§ What to produce
Transcribe the records in full.

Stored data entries
Lemma on_piece_inv sh s l blk :
  inv sh (s :: l) → Session.phase s = AtSelect → block_ok blk →
  inv (on_piece sh s blk).1 ((on_piece sh s blk).2 :: l).
Proof using Hgeo.
  intros Hinv Hph Hblk. pose proof (inv_head _ _ _ Hinv) as (Hok & Hwf & Hn).
  assert (active s) as Hact by (unfold active; by rewrite Hph).
  assert (pending s = []) as Hpe by (unfold pending; by rewrite Hph).
  assert (is_fresh s = false) as Hfr by (unfold is_fresh; by rewrite Hph).
  assert (∀ sh' p, Shared.tracker sh' = Shared.tracker sh → Shared.sent sh' = Shared.sent sh →
    Shared.rx_open sh' = Shared.rx_open sh → Shared.done sh' = Shared.done sh →
    match p with Leaving _ | Ended Panic => True | _ => False end →
    inv sh' (Session.set_phase s p :: l)) as Hquit.
  { intros sh' p Ht Hs Hr Hd Hp. eapply inv_quiet; try done; try (by rewrite Ht).
    - rewrite Hd. by left.
    - unfold active. cbn. by destruct p as [| | | | | | | | |[]].
    - apply session_ok_phase; [done|]. by destruct p.
    - unfold pending. cbn. by destruct p. }
  unfold on_piece.
  destruct (SwarmStats.record_block _ _ _) as [st|e|]; cbn [fst snd]; [|by apply Hquit..].
  pose proof (handle_block_ok s (Shared.tracker sh) blk Hok Hfr Hwf Hblk) as Hb.
  cbn [Shared.tracker Shared.set_stats].
  destruct (handle_block s (Shared.tracker sh) blk) as [[[[s' t'] [v|]] c]|e|]; cbn [fst snd];
    [| |by apply Hquit..].
  - destruct Hb as (Hok' & Hp' & Hph' & -> & Hi & Hlen & Hver & Hhas & Hc).
    eapply (inv_deliver sh _ s _ l v c); try done. by apply session_ok_phase.
  - destruct Hb as (Hok' & Hp' & Hph' & Hsp & Hav & Hc). unfold after_block.
    destruct c; cbn [fst snd]; eapply inv_quiet; try done;
      first [by left|by right; auto|by apply session_ok_phase].
Qed.

Lemma on_recv_inv sh s l r :
  inv sh (s :: l) → Session.phase s = AtSelect → event_ok (Received r) →
  inv (on_recv geometry sh s r).1 ((on_recv geometry sh s r).2 :: l).
Proof using Hgeo.
  intros Hinv Hph Hev. pose proof (inv_head _ _ _ Hinv) as (Hok & Hwf & Hn).
  assert (active s) as Hact by (unfold active; by rewrite Hph).
  assert (pending s = []) as Hpe by (unfold pending; by rewrite Hph).
  assert (inv sh (Session.set_phase s AtTop :: l)) as Hstay.
  { eapply inv_quiet; try done; [by left|]. by apply session_ok_phase. }
  destruct r as [[m|]|e|]; cbn [on_recv].
  - destruct m; cbn [on_message]; try done.
    + cbn [fst snd].
      apply (inv_release (Shared.set_stats sh _) s); try done.
      * eapply inv_quiet; try done. by left.
      * cbn. by rewrite drop_current_peer.
      * apply session_ok_phase; [|done]. by apply session_ok_drop, session_ok_choked.
    + cbn [fst snd]. eapply inv_quiet; try done; [by left|].
      apply session_ok_phase; [|done]. by apply session_ok_choked.
    + by apply on_have_inv.
    + by apply on_bitfield_inv.
    + by apply on_piece_inv.
  - cbn [fst snd]. apply (inv_release sh s); try done. by apply session_ok_phase.
  - cbn [fst snd]. eapply inv_quiet; try done; [by left|]. by apply session_ok_phase.
  - cbn [fst snd]. eapply inv_quiet; try done; [by left|]. by apply session_ok_phase.
Qed.

(** A session that never loops: before and after its connection. *)
Lemma fresh_end_inv sh sh' s l p :
  inv sh (s :: l) → is_fresh s = true → Shared.tracker sh' = Shared.tracker sh →
  Shared.sent sh' = Shared.sent sh → Shared.rx_open sh' = Shared.rx_open sh →
  Shared.done sh' = Shared.done sh →
  match p with Delivering _ _ => False | _ => True end →
  inv sh' (Session.set_phase s p :: l).
Proof using.
  intros Hinv Hfr Ht Hs Hr Hd Hp. pose proof (inv_head _ _ _ Hinv) as (Hok & Hwf & Hn).
  pose proof Hok as (_ & _ & Hf & _). destruct (Hf Hfr) as [_ Hempty].
  assert (pending s = []) as Hpe.
  { unfold pending. unfold is_fresh in Hfr. by destruct (Session.phase s). }
  apply (inv_claims sh _ s); try done; rewrite ?Ht; try done.
  - intros i. unfold contributes. cbn. rewrite Hempty.
    destruct p as [| | | | | | | | |[]], (Session.phase s) as [| | | | | | | | |[]]; done.
  - apply session_ok_phase; [done|]. by destruct p.
  - rewrite Hpe. unfold pending. cbn. by destruct p.
  - unfold completion_ok. cbn. by destruct p.
  - rewrite Hd. by left.
Qed.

§ Task response
Lemma on_piece_inv sh s l blk :
  inv sh (s :: l) → Session.phase s = AtSelect → block_ok blk →
  inv (on_piece sh s blk).1 ((on_piece sh s blk).2 :: l).
Proof using Hgeo.
  intros Hinv Hph Hblk. pose proof (inv_head _ _ _ Hinv) as (Hok & Hwf & Hn).
  assert (active s) as Hact by (unfold active; by rewrite Hph).
  assert (pending s = []) as Hpe by (unfold pending; by rewrite Hph).
  assert (is_fresh s = false) as Hfr by (unfold is_fresh; by rewrite Hph).
  assert (∀ sh' p, Shared.tracker sh' = Shared.tracker sh → Shared.sent sh' = Shared.sent sh →
    Shared.rx_open sh' = Shared.rx_open sh → Shared.done sh' = Shared.done sh →
    match p with Leaving _ | Ended Panic => True | _ => False end →
    inv sh' (Session.set_phase s p :: l)) as Hquit.
  { intros sh' p Ht Hs Hr Hd Hp. eapply inv_quiet; try done; try (by rewrite Ht).
    - rewrite Hd. by left.
    - unfold active. cbn. by destruct p as [| | | | | | | | |[]].
    - apply session_ok_phase; [done|]. by destruct p.
    - unfold pending. cbn. by destruct p. }
  unfold on_piece.
  destruct (SwarmStats.record_block _ _ _) as [st|e|]; cbn [fst snd]; [|by apply Hquit..].
  pose proof (handle_block_ok s (Shared.tracker sh) blk Hok Hfr Hwf Hblk) as Hb.
  cbn [Shared.tracker Shared.set_stats].
  destruct (handle_block s (Shared.tracker sh) blk) as [[[[s' t'] [v|]] c]|e|]; cbn [fst snd];
    [| |by apply Hquit..].
  - destruct Hb as (Hok' & Hp' & Hph' & -> & Hi & Hlen & Hver & Hhas & Hc).
    eapply (inv_deliver sh _ s _ l v c); try done. by apply session_ok_phase.
  - destruct Hb as (Hok' & Hp' & Hph' & Hsp & Hav & Hc). unfold after_block.
    destruct c; cbn [fst snd]; eapply inv_quiet; try done;
      first [by left|by right; auto|by apply session_ok_phase].
Qed.

Lemma on_recv_inv sh s l r :
  inv sh (s :: l) → Session.phase s = AtSelect → event_ok (Received r) →
  inv (on_recv geometry sh s r).1 ((on_recv geometry sh s r).2 :: l).
Proof using Hgeo.
  intros Hinv Hph Hev. pose proof (inv_head _ _ _ Hinv) as (Hok & Hwf & Hn).
  assert (active s) as Hact by (unfold active; by rewrite Hph).
  assert (pending s = []) as Hpe by (unfold pending; by rewrite Hph).
  assert (inv sh (Session.set_phase s AtTop :: l)) as Hstay.
  { eapply inv_quiet; try done; [by left|]. by apply session_ok_phase. }
  destruct r as [[m|]|e|]; cbn [on_recv].
  - destruct m; cbn [on_message]; try done.
    + cbn [fst snd].
      apply (inv_release (Shared.set_stats sh _) s); try done.
      * eapply inv_quiet; try done. by left.
      * cbn. by rewrite drop_current_peer.
      * apply session_ok_phase; [|done]. by apply session_ok_drop, session_ok_choked.
    + cbn [fst snd]. eapply inv_quiet; try done; [by left|].
      apply session_ok_phase; [|done]. by apply session_ok_choked.
    + by apply on_have_inv.
    + by apply on_bitfield_inv.
    + by apply on_piece_inv.
  - cbn [fst snd]. apply (inv_release sh s); try done. by apply session_ok_phase.
  - cbn [fst snd]. eapply inv_quiet; try done; [by left|]. by apply session_ok_phase.
  - cbn [fst snd]. eapply inv_quiet; try done; [by left|]. by apply session_ok_phase.
Qed.

(** A session that never loops: before and after its connection. *)
Lemma fresh_end_inv sh sh' s l p :
  inv sh (s :: l) → is_fresh s = true → Shared.tracker sh' = Shared.tracker sh →
  Shared.sent sh' = Shared.sent sh → Shared.rx_open sh' = Shared.rx_open sh →
  Shared.done sh' = Shared.done sh →
  match p with Delivering _ _ => False | _ => True end →
  inv sh' (Session.set_phase s p :: l).
Proof using.
  intros Hinv Hfr Ht Hs Hr Hd Hp. pose proof (inv_head _ _ _ Hinv) as (Hok & Hwf & Hn).
  pose proof Hok as (_ & _ & Hf & _). destruct (Hf Hfr) as [_ Hempty].
  assert (pending s = []) as Hpe.
  { unfold pending. unfold is_fresh in Hfr. by destruct (Session.phase s). }
  apply (inv_claims sh _ s); try done; rewrite ?Ht; try done.
  - intros i. unfold contributes. cbn. rewrite Hempty.
    destruct p as [| | | | | | | | |[]], (Session.phase s) as [| | | | | | | | |[]]; done.
  - apply session_ok_phase; [done|]. by destruct p.
  - rewrite Hpe. unfold pending. cbn. by destruct p.
  - unfold completion_ok. cbn. by destruct p.
  - rewrite Hd. by left.
Qed.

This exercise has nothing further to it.